- EXERCISE PROMPT -
If a line comes after the one containing "then exec add_score", leave it out; copy every line before it, and that line too, exactly as written, starting from the first line of the entries.

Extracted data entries
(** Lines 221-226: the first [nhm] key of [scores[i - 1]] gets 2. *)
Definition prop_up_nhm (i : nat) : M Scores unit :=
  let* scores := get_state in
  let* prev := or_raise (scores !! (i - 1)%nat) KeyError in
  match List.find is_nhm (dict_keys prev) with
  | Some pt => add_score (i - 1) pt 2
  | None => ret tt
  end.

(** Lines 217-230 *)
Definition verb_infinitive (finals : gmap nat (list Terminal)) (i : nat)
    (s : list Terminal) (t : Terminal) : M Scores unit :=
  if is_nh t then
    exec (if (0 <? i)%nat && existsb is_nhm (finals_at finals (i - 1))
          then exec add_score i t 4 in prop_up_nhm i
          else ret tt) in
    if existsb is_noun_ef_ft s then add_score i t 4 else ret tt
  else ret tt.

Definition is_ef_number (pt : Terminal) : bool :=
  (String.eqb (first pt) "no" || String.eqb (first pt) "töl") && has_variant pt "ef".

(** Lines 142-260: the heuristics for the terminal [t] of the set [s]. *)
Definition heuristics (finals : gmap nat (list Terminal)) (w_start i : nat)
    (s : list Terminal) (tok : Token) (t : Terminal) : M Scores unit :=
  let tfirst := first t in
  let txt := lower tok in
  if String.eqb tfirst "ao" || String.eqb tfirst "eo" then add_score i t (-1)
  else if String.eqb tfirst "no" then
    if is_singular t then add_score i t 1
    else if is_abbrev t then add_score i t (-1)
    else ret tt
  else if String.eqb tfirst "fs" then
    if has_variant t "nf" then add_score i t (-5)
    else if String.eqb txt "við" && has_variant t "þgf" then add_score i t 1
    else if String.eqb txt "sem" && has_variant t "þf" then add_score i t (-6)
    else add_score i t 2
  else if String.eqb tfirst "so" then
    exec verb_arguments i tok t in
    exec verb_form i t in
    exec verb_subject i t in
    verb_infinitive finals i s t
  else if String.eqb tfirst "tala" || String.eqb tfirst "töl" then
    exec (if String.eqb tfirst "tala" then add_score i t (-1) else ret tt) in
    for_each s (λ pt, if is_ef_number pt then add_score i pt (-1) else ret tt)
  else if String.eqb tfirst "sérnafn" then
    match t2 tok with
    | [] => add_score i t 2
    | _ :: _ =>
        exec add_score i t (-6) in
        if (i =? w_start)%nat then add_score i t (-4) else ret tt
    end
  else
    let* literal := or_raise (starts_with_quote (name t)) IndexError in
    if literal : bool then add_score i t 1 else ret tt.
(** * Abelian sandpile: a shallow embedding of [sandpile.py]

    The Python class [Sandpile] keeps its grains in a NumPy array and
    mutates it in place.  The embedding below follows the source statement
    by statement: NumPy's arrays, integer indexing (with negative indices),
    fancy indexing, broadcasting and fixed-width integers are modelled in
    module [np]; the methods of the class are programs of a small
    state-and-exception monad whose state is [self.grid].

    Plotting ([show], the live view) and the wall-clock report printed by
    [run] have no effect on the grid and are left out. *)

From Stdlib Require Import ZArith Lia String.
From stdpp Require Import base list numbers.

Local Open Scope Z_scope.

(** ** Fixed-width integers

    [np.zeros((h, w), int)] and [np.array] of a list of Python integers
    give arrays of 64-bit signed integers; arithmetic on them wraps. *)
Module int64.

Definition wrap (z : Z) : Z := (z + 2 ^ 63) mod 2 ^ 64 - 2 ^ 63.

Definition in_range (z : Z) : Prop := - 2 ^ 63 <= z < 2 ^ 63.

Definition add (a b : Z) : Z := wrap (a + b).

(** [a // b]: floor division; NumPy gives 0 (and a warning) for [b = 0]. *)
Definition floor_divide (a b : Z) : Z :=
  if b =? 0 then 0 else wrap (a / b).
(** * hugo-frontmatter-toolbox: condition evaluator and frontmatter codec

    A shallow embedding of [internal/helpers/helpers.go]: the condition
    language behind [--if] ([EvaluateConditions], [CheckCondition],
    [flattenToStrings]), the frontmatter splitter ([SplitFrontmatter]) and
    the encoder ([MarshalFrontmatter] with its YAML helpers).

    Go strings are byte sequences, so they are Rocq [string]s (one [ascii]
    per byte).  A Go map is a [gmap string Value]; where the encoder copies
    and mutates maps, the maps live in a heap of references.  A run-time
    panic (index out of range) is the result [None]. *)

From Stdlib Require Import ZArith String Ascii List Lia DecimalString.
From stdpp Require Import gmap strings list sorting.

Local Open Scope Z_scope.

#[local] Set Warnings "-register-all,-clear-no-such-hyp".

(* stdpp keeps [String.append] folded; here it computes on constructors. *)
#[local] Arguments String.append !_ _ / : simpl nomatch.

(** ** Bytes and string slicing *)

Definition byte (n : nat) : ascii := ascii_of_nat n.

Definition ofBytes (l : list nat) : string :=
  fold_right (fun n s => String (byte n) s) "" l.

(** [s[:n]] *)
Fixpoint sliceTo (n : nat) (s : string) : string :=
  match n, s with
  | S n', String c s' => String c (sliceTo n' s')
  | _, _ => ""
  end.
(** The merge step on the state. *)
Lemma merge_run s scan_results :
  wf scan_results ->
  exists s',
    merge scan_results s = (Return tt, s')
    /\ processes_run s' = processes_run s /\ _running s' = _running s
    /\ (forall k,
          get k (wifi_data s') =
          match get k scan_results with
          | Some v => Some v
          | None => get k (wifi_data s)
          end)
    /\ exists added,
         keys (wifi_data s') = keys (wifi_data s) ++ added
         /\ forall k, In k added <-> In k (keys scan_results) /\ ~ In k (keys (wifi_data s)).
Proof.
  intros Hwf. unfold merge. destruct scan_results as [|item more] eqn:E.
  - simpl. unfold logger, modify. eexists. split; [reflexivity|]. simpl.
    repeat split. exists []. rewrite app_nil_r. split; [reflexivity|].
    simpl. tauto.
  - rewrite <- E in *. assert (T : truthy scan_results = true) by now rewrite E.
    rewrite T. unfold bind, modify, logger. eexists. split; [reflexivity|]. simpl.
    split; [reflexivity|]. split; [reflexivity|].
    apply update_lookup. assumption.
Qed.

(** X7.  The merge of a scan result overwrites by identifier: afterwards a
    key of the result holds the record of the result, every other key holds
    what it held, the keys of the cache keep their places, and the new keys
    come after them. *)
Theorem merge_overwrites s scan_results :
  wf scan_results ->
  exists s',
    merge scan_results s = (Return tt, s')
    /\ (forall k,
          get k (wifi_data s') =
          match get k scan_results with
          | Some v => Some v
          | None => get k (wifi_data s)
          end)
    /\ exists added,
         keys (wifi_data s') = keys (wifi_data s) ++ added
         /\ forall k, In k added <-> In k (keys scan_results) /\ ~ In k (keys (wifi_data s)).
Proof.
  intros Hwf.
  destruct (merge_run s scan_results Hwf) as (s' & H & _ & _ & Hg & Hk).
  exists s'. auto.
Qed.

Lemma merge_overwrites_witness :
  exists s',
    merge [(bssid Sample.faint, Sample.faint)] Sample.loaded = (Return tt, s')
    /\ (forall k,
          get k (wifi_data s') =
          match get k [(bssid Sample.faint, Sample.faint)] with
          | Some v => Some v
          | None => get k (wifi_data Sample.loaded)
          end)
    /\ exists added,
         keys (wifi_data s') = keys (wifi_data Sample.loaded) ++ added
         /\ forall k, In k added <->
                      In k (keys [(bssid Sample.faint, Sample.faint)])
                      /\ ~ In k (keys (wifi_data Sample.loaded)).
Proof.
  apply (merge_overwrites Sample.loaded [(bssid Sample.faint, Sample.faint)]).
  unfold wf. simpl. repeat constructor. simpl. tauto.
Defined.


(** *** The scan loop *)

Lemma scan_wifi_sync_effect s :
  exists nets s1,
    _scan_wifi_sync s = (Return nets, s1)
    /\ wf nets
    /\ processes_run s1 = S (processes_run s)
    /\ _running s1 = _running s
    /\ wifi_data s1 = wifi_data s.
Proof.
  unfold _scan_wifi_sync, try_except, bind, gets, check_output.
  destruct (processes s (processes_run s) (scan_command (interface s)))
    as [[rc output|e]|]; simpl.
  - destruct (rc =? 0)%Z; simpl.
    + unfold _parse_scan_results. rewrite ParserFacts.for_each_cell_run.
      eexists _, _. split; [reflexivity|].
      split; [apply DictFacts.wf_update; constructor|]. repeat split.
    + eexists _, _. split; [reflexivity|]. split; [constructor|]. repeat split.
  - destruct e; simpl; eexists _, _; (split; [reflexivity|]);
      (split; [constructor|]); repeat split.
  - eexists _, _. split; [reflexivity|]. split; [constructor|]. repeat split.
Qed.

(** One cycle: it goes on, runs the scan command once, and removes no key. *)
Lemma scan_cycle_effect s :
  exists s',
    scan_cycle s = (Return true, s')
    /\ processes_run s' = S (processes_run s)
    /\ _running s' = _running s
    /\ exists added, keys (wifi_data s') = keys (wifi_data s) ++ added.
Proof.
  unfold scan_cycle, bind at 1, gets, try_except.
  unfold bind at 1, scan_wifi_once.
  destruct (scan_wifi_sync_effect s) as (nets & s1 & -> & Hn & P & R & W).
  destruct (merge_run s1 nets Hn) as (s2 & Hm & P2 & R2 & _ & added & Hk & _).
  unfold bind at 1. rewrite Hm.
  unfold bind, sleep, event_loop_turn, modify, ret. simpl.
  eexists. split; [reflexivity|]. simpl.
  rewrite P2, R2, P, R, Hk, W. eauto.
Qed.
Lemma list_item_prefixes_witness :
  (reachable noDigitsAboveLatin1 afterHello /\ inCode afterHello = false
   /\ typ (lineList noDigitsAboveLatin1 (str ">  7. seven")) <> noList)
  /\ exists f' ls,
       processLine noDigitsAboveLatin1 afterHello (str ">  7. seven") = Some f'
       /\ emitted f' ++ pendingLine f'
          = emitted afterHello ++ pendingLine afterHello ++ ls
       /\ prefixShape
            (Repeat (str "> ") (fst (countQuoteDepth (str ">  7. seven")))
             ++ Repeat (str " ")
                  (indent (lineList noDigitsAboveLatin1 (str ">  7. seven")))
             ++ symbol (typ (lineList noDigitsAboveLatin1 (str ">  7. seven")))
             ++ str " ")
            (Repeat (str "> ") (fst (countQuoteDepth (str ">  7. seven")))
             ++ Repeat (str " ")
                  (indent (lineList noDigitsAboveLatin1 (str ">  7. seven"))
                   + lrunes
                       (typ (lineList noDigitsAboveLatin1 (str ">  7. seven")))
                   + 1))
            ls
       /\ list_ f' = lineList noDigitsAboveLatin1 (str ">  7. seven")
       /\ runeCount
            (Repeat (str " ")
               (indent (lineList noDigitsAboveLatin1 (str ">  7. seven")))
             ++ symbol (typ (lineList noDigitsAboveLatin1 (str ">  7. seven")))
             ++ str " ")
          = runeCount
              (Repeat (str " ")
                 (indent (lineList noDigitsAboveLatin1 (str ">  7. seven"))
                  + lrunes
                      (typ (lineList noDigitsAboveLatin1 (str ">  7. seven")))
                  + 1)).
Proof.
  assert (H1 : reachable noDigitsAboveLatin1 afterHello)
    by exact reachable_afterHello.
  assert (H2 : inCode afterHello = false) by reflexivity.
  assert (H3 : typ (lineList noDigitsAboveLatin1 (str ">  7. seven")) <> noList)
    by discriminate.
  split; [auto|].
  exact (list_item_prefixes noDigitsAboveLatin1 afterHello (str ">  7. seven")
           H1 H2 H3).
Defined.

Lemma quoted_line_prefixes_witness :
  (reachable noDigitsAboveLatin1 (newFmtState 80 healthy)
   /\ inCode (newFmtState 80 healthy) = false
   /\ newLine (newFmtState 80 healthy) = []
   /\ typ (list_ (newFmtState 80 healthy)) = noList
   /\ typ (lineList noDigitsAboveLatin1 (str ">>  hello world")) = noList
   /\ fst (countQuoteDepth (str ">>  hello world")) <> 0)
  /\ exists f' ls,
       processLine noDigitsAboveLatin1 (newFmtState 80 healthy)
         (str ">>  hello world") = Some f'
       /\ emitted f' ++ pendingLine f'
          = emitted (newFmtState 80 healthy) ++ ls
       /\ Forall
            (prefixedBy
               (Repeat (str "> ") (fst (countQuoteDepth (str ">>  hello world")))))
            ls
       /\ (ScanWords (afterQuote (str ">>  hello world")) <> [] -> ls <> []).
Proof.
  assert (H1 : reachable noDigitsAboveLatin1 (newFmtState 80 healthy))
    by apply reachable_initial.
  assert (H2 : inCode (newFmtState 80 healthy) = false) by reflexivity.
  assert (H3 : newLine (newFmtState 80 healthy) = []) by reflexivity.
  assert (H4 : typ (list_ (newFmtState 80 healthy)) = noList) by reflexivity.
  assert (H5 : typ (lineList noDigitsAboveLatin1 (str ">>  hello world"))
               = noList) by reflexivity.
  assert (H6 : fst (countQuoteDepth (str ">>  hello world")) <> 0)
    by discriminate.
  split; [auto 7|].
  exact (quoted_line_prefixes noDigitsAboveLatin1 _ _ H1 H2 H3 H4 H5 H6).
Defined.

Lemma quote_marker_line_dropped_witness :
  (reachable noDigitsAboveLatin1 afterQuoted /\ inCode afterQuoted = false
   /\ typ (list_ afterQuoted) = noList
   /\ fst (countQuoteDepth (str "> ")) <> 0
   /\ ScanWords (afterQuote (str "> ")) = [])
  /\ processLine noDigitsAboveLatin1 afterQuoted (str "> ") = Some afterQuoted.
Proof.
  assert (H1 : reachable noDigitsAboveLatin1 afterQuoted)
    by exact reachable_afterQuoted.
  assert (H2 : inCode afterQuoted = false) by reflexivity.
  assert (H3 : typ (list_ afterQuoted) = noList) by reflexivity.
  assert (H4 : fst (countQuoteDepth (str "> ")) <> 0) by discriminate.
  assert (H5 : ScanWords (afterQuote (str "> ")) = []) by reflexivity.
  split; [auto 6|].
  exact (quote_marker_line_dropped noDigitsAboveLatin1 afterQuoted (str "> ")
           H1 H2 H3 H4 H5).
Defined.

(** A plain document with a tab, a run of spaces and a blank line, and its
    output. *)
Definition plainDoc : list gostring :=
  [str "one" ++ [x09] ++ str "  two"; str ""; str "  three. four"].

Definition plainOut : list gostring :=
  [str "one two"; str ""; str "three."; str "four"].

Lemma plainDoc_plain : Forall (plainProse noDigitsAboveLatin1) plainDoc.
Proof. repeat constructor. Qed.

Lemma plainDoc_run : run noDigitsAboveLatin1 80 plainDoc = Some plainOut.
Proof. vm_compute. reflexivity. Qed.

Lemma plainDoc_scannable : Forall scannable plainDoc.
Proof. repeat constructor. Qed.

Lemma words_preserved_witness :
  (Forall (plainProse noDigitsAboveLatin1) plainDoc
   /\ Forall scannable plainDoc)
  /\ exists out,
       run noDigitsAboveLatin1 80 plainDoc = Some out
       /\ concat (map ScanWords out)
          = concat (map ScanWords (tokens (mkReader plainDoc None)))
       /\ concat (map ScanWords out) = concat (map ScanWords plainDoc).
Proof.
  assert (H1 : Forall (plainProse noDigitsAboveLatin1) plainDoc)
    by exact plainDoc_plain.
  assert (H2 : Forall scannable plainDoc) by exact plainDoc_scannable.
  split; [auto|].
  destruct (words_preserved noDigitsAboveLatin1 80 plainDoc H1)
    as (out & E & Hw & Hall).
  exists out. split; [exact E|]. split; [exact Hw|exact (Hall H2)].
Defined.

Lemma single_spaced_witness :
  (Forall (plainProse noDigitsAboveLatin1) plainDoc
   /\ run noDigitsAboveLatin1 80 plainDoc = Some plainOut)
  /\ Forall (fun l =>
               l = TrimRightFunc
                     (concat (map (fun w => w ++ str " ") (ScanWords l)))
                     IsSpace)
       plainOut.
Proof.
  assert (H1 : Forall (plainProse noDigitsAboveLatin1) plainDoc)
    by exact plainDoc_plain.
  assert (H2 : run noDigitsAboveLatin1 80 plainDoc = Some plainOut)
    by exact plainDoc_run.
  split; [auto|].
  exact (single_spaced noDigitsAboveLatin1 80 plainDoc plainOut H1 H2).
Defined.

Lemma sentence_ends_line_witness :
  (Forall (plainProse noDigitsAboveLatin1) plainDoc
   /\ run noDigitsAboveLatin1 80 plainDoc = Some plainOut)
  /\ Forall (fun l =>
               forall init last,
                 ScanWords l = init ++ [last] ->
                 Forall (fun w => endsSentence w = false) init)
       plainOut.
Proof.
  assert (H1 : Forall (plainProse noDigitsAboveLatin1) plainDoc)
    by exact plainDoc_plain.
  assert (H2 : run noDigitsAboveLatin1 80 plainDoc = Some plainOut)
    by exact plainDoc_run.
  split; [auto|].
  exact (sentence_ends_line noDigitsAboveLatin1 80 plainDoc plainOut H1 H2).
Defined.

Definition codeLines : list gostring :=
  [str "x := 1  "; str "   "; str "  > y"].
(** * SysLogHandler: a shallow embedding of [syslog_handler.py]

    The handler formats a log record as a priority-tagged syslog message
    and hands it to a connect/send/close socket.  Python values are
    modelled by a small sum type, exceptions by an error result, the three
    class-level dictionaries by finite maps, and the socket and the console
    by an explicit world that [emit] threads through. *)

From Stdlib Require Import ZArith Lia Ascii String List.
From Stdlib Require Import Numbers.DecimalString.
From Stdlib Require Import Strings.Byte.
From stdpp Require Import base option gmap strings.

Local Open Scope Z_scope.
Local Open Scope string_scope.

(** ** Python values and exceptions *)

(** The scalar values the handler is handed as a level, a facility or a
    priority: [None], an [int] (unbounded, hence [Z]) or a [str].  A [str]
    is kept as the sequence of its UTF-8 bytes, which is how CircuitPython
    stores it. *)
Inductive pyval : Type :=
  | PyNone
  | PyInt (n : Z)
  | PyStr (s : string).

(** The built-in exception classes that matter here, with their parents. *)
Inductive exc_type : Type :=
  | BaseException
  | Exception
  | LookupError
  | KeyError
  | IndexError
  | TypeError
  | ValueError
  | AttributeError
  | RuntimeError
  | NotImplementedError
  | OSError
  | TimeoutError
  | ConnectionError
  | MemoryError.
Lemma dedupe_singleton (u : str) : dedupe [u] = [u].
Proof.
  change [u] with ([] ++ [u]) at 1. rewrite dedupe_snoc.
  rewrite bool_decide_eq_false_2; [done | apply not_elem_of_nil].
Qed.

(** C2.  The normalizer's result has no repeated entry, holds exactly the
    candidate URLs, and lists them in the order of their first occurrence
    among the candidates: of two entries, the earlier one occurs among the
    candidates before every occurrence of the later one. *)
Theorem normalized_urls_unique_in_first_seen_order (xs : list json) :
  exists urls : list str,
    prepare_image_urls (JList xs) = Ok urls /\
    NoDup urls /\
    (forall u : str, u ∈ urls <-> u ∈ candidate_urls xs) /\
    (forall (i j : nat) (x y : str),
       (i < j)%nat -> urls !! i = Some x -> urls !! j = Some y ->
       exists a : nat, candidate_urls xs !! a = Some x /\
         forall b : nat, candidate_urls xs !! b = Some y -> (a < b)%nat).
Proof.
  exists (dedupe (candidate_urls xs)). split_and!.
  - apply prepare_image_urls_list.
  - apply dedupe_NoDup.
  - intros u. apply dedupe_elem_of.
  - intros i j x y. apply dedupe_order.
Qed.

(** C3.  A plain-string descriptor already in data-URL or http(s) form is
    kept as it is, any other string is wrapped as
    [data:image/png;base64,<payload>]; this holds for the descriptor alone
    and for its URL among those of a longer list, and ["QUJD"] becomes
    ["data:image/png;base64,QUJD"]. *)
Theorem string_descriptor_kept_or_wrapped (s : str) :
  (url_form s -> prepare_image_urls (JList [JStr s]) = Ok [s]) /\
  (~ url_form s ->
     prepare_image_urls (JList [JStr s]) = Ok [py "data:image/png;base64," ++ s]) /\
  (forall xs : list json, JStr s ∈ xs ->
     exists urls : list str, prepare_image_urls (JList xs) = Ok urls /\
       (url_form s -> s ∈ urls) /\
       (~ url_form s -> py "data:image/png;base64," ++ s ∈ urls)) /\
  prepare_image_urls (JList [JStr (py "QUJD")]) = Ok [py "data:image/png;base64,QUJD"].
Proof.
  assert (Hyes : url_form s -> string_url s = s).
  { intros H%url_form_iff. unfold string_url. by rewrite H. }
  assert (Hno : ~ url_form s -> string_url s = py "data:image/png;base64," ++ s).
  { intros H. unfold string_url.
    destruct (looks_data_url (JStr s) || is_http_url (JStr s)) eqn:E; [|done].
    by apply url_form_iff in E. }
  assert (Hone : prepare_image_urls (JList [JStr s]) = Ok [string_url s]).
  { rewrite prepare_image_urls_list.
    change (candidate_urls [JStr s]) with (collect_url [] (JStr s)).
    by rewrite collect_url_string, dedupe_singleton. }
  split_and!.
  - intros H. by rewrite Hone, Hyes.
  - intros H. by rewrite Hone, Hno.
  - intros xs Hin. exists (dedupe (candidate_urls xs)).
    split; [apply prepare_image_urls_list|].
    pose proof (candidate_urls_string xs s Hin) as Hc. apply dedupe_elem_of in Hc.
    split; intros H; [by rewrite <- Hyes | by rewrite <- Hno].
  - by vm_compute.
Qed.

- SOLUTION TO THE EXERCISE -
(** Lines 221-226: the first [nhm] key of [scores[i - 1]] gets 2. *)
Definition prop_up_nhm (i : nat) : M Scores unit :=
  let* scores := get_state in
  let* prev := or_raise (scores !! (i - 1)%nat) KeyError in
  match List.find is_nhm (dict_keys prev) with
  | Some pt => add_score (i - 1) pt 2
  | None => ret tt
  end.

(** Lines 217-230 *)
Definition verb_infinitive (finals : gmap nat (list Terminal)) (i : nat)
    (s : list Terminal) (t : Terminal) : M Scores unit :=
  if is_nh t then
    exec (if (0 <? i)%nat && existsb is_nhm (finals_at finals (i - 1))
          then exec add_score i t 4 in prop_up_nhm i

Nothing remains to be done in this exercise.